Commercial welders know that the tungsten electrode charts come with a list ranging for q 2.4 mm, ceriated, lanthanated or thoriated electrode which is around 150 and 250 amps. Yet many commercial welders use the tungsten electrodes at lower amperages and have no issues with that. The 3 /32 ‘’ tungsten electrode or is it possible to do TIG welding with thin sheet metal? A professional commercial welder will tell you that if you want to perform TIG welding on very thin metal, the electrode must be tapered like a needle. In such cases one should use a fine grit disc, a sanding belt or a diamond wheel.

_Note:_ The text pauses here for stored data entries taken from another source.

(* ===== verification/Economics.v ===== *)
(** * Computing economics (crates/phactory/src/system/gk.rs, ComputingEconomics)

    The gatekeeper's view of all workers: their replayed state machines, the
    heartbeats they owe, and their tokenomic values; per block it reports to the
    computation pallet who went offline, who came back, and the settlements.
    [None] is a panic. The messages pushed to the egress are a list. *)

From S2P Require Import Prelude MqTypes Storage FixedPoint WorkerSM Tokenomic.

Record WorkerInfo := mkInfo {
  wi_state : WorkerState;
  waiting_heartbeats : list BlockNumber;
  unresponsive : bool;
  tokenomic : TokenomicInfo;
  heartbeat_flag : bool;
}.

Definition worker_info_new `{PH : !PubkeyHash} (pubkey : WorkerPublicKey) : WorkerInfo :=
  mkInfo (worker_state_new pubkey) [] false tok_info_default false.

Inductive EconomicEvent :=
  | EvWorkingStarted | EvWorkingStopped | EvHeartbeatChallenge | EvHeartbeat (payout : FixedBits)
  | EvEnterUnresponsive | EvExitUnresponsive | EvRecoverV.

(** [EconomicEvent::payout] *)
Definition event_payout (e : EconomicEvent) : FixedBits :=
  match e with EvHeartbeat payout => payout | _ => 0 end.

Class EconomicEventListener (L : Type) := emit_event : EconomicEvent -> WorkerInfo -> L -> L.
#[global] Instance unit_listener : EconomicEventListener unit := fun _ _ l => l.

(** [EconomicCalcCache] and [ComputingEconomics] *)
Record EcoCache := mkCache { cache_sum_share : FixedBits; cache_report : WorkingInfoUpdateEvent }.
Record ComputingEconomics := mkEco {
  eco_egress : list WorkingInfoUpdateEvent;
  eco_workers : gmap WorkerPublicKey WorkerInfo;
  tokenomic_params : Params;
  eco_cache : EcoCache;
}.

Definition put_eco_workers (m : gmap WorkerPublicKey WorkerInfo) (e : ComputingEconomics) : ComputingEconomics :=
  mkEco (eco_egress e) m (tokenomic_params e) (eco_cache e).
Definition put_eco_cache (c : EcoCache) (e : ComputingEconomics) : ComputingEconomics :=
  mkEco (eco_egress e) (eco_workers e) (tokenomic_params e) c.
Definition put_report (r : WorkingInfoUpdateEvent) (e : ComputingEconomics) : ComputingEconomics :=
  put_eco_cache (mkCache (cache_sum_share (eco_cache e)) r) e.

Definition push_settle (s : SettleInfo) (r : WorkingInfoUpdateEvent) : WorkingInfoUpdateEvent :=
  mkUpdate (upd_block_number r) (upd_timestamp_ms r) (upd_offline r) (upd_recovered_to_online r) (upd_settle r ++ [s]).
Definition push_offline (k : WorkerPublicKey) (r : WorkingInfoUpdateEvent) : WorkingInfoUpdateEvent :=
  mkUpdate (upd_block_number r) (upd_timestamp_ms r) (upd_offline r ++ [k]) (upd_recovered_to_online r) (upd_settle r).
Definition push_recovered (k : WorkerPublicKey) (r : WorkingInfoUpdateEvent) : WorkingInfoUpdateEvent :=
  mkUpdate (upd_block_number r) (upd_timestamp_ms r) (upd_offline r) (upd_recovered_to_online r ++ [k]) (upd_settle r).

(** [ordmap_for_each_mut]: the keys of the ordered map in order, each value
    updated in place while [f] also works on the state it captures. *)
Definition sorted_keys {V} (m : gmap Z V) : list Z := merge_sort Z.le (elements (dom m)).
Fixpoint for_each_key {V A} (keys : list Z) (f : V -> A -> option (V * A)) (m : gmap Z V) (a : A) :
    option (gmap Z V * A) :=
  match keys with
  | [] => Some (m, a)
  | k :: keys' =>
      v ← m !! k;
      '(v', a) ← f v a;
      for_each_key keys' f (<[ k := v' ]> m) a
  end.
Definition ordmap_for_each_mut {V A} (f : V -> A -> option (V * A)) (m : gmap Z V) (a : A) : option (gmap Z V * A) :=
  for_each_key (sorted_keys m) f m a.

Section economics.
Context `{FC : !FixedCrate} `{FN : !FixedNum} `{PH : !PubkeyHash} {L : Type} `{EL : !EconomicEventListener L}.

Definition eco_new : ComputingEconomics :=
  mkEco [] ∅ test_params (mkCache 0 (mkUpdate 0 0 [] [] [])).

Definition sum_share (e : ComputingEconomics) : FixedBits :=
  foldl (fun acc k => match eco_workers e !! k with
                      | Some info =>
                          if negb (unresponsive info) && bool_decide (is_Some (working_state (wi_state info)))
                          then u64f64_add acc (tk_share (tokenomic info)) else acc
                      | None => acc
                      end) 0 (sorted_keys (eco_workers e)).

Definition put_heartbeat_flag (b : bool) (w : WorkerInfo) : WorkerInfo :=
  mkInfo (wi_state w) (waiting_heartbeats w) (unresponsive w) (tokenomic w) b.
Definition put_unresponsive (b : bool) (w : WorkerInfo) : WorkerInfo :=
  mkInfo (wi_state w) (waiting_heartbeats w) b (tokenomic w) (heartbeat_flag w).
Definition put_tokenomic (t : TokenomicInfo) (w : WorkerInfo) : WorkerInfo :=
  mkInfo (wi_state w) (waiting_heartbeats w) (unresponsive w) t (heartbeat_flag w).
Definition put_waiting (l : list BlockNumber) (w : WorkerInfo) : WorkerInfo :=
  mkInfo (wi_state w) l (unresponsive w) (tokenomic w) (heartbeat_flag w).

(** [WorkerSMTracker::new(&mut worker_info.waiting_heartbeats)] for one step of the machine *)
Definition track (step : WorkerState -> WorkerSMTracker -> WorkerState * WorkerSMTracker) (w : WorkerInfo) :
    WorkerInfo * bool :=
  let '(st, tr) := step (wi_state w) (tracker_new (waiting_heartbeats w)) in
  (mkInfo st (tr_waiting tr) (unresponsive w) (tokenomic w) (heartbeat_flag w), challenge_received tr).

Definition will_process_block (block : BlockInfo) (e : ComputingEconomics) : option ComputingEconomics :=
  let e := put_eco_cache
    (mkCache (sum_share e) (mkUpdate (block_number block) (block_now_ms block) [] [] [])) e in
  '(m, _) ← ordmap_for_each_mut (fun w u => Some (put_heartbeat_flag false w, u)) (eco_workers e) tt;
  Some (put_eco_workers m e).

(** The body of the loop of [did_process_block]; the report and the listener are captured. *)
Definition block_post_process (block : BlockInfo) (params : Params) (w : WorkerInfo) (a : WorkingInfoUpdateEvent * L) :
    option (WorkerInfo * (WorkingInfoUpdateEvent * L)) :=
  let '(report, l) := a in
  let '(w, _) := track (on_block_processed block) w in
  match working_state (wi_state w) with
  | None => Some (w, (report, l))
  | Some _ =>
      let '(w, report, l) :=
        if unresponsive w then
          if heartbeat_flag w then
            let w := put_unresponsive false w in
            (w, push_recovered (ws_pubkey (wi_state w)) report, emit_event EvExitUnresponsive w l)
          else (w, report, l)
        else match waiting_heartbeats w with
        | [] => (w, report, l)
        | hb_sent_at :: _ =>
            if pr_heartbeat_window params <? (block_number block -[32] hb_sent_at) then
              let w := put_unresponsive true w in
              (w, push_offline (ws_pubkey (wi_state w)) report, emit_event EvEnterUnresponsive w l)
            else (w, report, l)
        end in
      if unresponsive w then
        Some (put_tokenomic (update_v_slash params (tokenomic w)) w, (report, l))
      else if negb (heartbeat_flag w) then
        t ← update_v_idle params (tokenomic w);
        Some (put_tokenomic t w, (report, l))
      else Some (w, (report, l))
  end.

Definition did_process_block (block : BlockInfo) (e : ComputingEconomics) (l : L) : option (ComputingEconomics * L) :=
  '(m, (report, l)) ← ordmap_for_each_mut (block_post_process block (tokenomic_params e)) (eco_workers e)
    (cache_report (eco_cache e), l);
  let e := put_report (mkUpdate 0 0 [] [] []) (put_eco_workers m e) in
  Some (if update_is_empty report then e
        else mkEco (eco_egress e ++ [report]) (eco_workers e) (tokenomic_params e) (eco_cache e), l).

(** ** Messages *)

Definition report_terms (event : WorkingReportEvent) : Z * BlockNumber * Z * Z :=
  match event with
  | Heartbeat s b t i | HeartbeatV2 s b t i _ _ => (s, b, t, i)
  end.
Definition contract_running_in (event : WorkingReportEvent) : bool :=
  match event with HeartbeatV2 _ _ _ _ n _ => 0 <? n | _ => false end.

(** A heartbeat that answers the oldest challenge of a working session: the
    new state of the worker, the payout, and the settlement to report. *)
Definition accept_heartbeat (block : BlockInfo) (params : Params) (sum : FixedBits) (event : WorkingReportEvent)
    (worker_pubkey : WorkerPublicKey) (w : WorkerInfo) : option (WorkerInfo * FixedBits * option SettleInfo) :=
  let '(_, _, challenge_time, iterations) := report_terms event in
  let w := put_heartbeat_flag true w in
  t ← update_p_instant (block_now_ms block) iterations (contract_running_in event) (tokenomic w);
  let t := put_tk_iteration_last iterations (put_tk_challenge_time_last challenge_time t) in
  if unresponsive w then
    Some (put_tokenomic (update_v_recover (block_now_ms block) (block_number block) t) w, fp_lit 0 1, None)
  else
    '(payout, treasury, t) ← update_v_heartbeat params sum (block_now_ms block) (block_number block) t;
    Some (put_tokenomic t w, payout, Some (mkSettle worker_pubkey (tk_v t) payout treasury)).

Definition process_computing_report (origin : MessageOrigin) (event : WorkingReportEvent) (block : BlockInfo)
    (e : ComputingEconomics) (l : L) : option (ComputingEconomics * L) :=
  match origin with
  | Worker worker_pubkey =>
      let '(session, challenge_block, _, _) := report_terms event in
      match eco_workers e !! worker_pubkey with
      | None => Some (e, l)
      | Some w =>
          match waiting_heartbeats w with
          | [] => None
          | b :: rest =>
              if negb (challenge_block =? b) then None
              else
                let w := put_waiting rest w in
                let e := put_eco_workers (<[ worker_pubkey := w ]> (eco_workers e)) e in
                match working_state (wi_state w) with
                | None => Some (e, l)
                | Some i =>
                    if negb (session =? session_id i) then Some (e, l)
                    else
                      '(w, payout, settle) ← accept_heartbeat block (tokenomic_params e)
                          (cache_sum_share (eco_cache e)) event worker_pubkey w;
                      let e := put_eco_workers (<[ worker_pubkey := w ]> (eco_workers e)) e in
                      let e := match settle with
                               | Some s => put_report (push_settle s (cache_report (eco_cache e))) e
                               | None => e
                               end in
                      Some (e, emit_event (EvHeartbeat payout) w l)
                end
          end
      end
  | _ => Some (e, l)
  end.

(** What a worker event changes besides the state machine *)
Definition on_worker_event (block : BlockInfo) (pubkey : WorkerPublicKey) (event : WorkerEvent)
    (e : ComputingEconomics) (l : L) : ComputingEconomics * L :=
  match eco_workers e !! pubkey with
  | None => (e, l)
  | Some w =>
      match event with
      | WRegistered confidence_level =>
          (put_eco_workers (<[ pubkey :=
             put_tokenomic (put_tk_confidence_level confidence_level (tokenomic w)) w ]> (eco_workers e)) e, l)
      | Started _ init_v init_p =>
          let w := put_tokenomic
            (mkTokInfo init_v init_v (fp_lit 0 1) (block_now_ms block) (block_number block) 0 (block_now_ms block)
               (u64f64_of_u32 init_p) (u64f64_of_u32 init_p) (tk_confidence_level (tokenomic w)) false)
            (put_unresponsive false w) in
          (put_eco_workers (<[ pubkey := w ]> (eco_workers e)) e, emit_event EvWorkingStarted w l)
      | Stopped =>
          (put_report (push_settle (mkSettle (ws_pubkey (wi_state w)) (tk_v (tokenomic w)) 0 0)
             (cache_report (eco_cache e))) e, emit_event EvWorkingStopped w l)
      | BenchStart _ | BenchScore _ | EnterUnresponsive | ExitUnresponsive => (e, l)
      end
  end.

Definition process_system_event (origin : MessageOrigin) (event : SystemEvent) (block : BlockInfo)
    (e : ComputingEconomics) (l : L) : option (ComputingEconomics * L) :=
  if negb (is_pallet origin) then Some (e, l)
  else
    let e := match event with
             | SysWorkerEvent pubkey (WRegistered _) =>
                 match eco_workers e !! pubkey with
                 | Some _ => e
                 | None => put_eco_workers (<[ pubkey := worker_info_new pubkey ]> (eco_workers e)) e
                 end
             | _ => e
             end in
    '(m, l) ← ordmap_for_each_mut (fun w l =>
        let '(w, challenged) := track (process_event block event) w in
        Some (w, if challenged : bool then emit_event EvHeartbeatChallenge w l else l)) (eco_workers e) l;
    let e := put_eco_workers m e in
    Some match event with
         | SysWorkerEvent pubkey evt => on_worker_event block pubkey evt e l
         | SysHeartbeatChallenge _ _ => (e, l)
         end.

Definition eco_update_tokenomic_parameters (params : TokenomicParameters) (e : ComputingEconomics) : ComputingEconomics :=
  mkEco (eco_egress e) (eco_workers e) (params_of params) (eco_cache e).

Definition eco_process_gatekeeper_event (origin : MessageOrigin) (event : GatekeeperEvent) (e : ComputingEconomics) :
    option ComputingEconomics :=
  match event with
  | NewRandomNumber _ _ _ => Some e
  | TokenomicParametersChanged params =>
      Some (if is_pallet origin then eco_update_tokenomic_parameters params e else e)
  | RepairV_ | PhalaLaunched_ | UnrespFix_ => None
  end.
End economics.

In such cases one should avoid the scratches that are running sideways. The commercial welder can start the TIG welding process at high amperage or can get a crisp start. If the application is pipe welding, then one might use a scratch start TIG setup. Many pipe welders use the 1 / 8’’ electrode even in cases when the amperages are around 100 amps. Then the material is thinner metal, the commercial welder can use electrode with a smaller diameter.

Commercial welders are also aware that the arc can also be started with a piece of aluminum or copper used as backing. Both the aluminum and the copper perform well as backing material which provides heat sink and further serves to trap the argon shielding gas which helps shield the penetration side. If there is no argon as or other backing gas the stainless steel will get severe oxidation. Sometimes the commercial welders do not have copper on the back side and they have to tap a piece of copper next to the place where they will strike the arc, which will help them avoid poor starts or wandering of the arc.  They have to light up on the copper at low amps and then increase the amps until the moment when the arc jumps to the point and then move the arc where they want.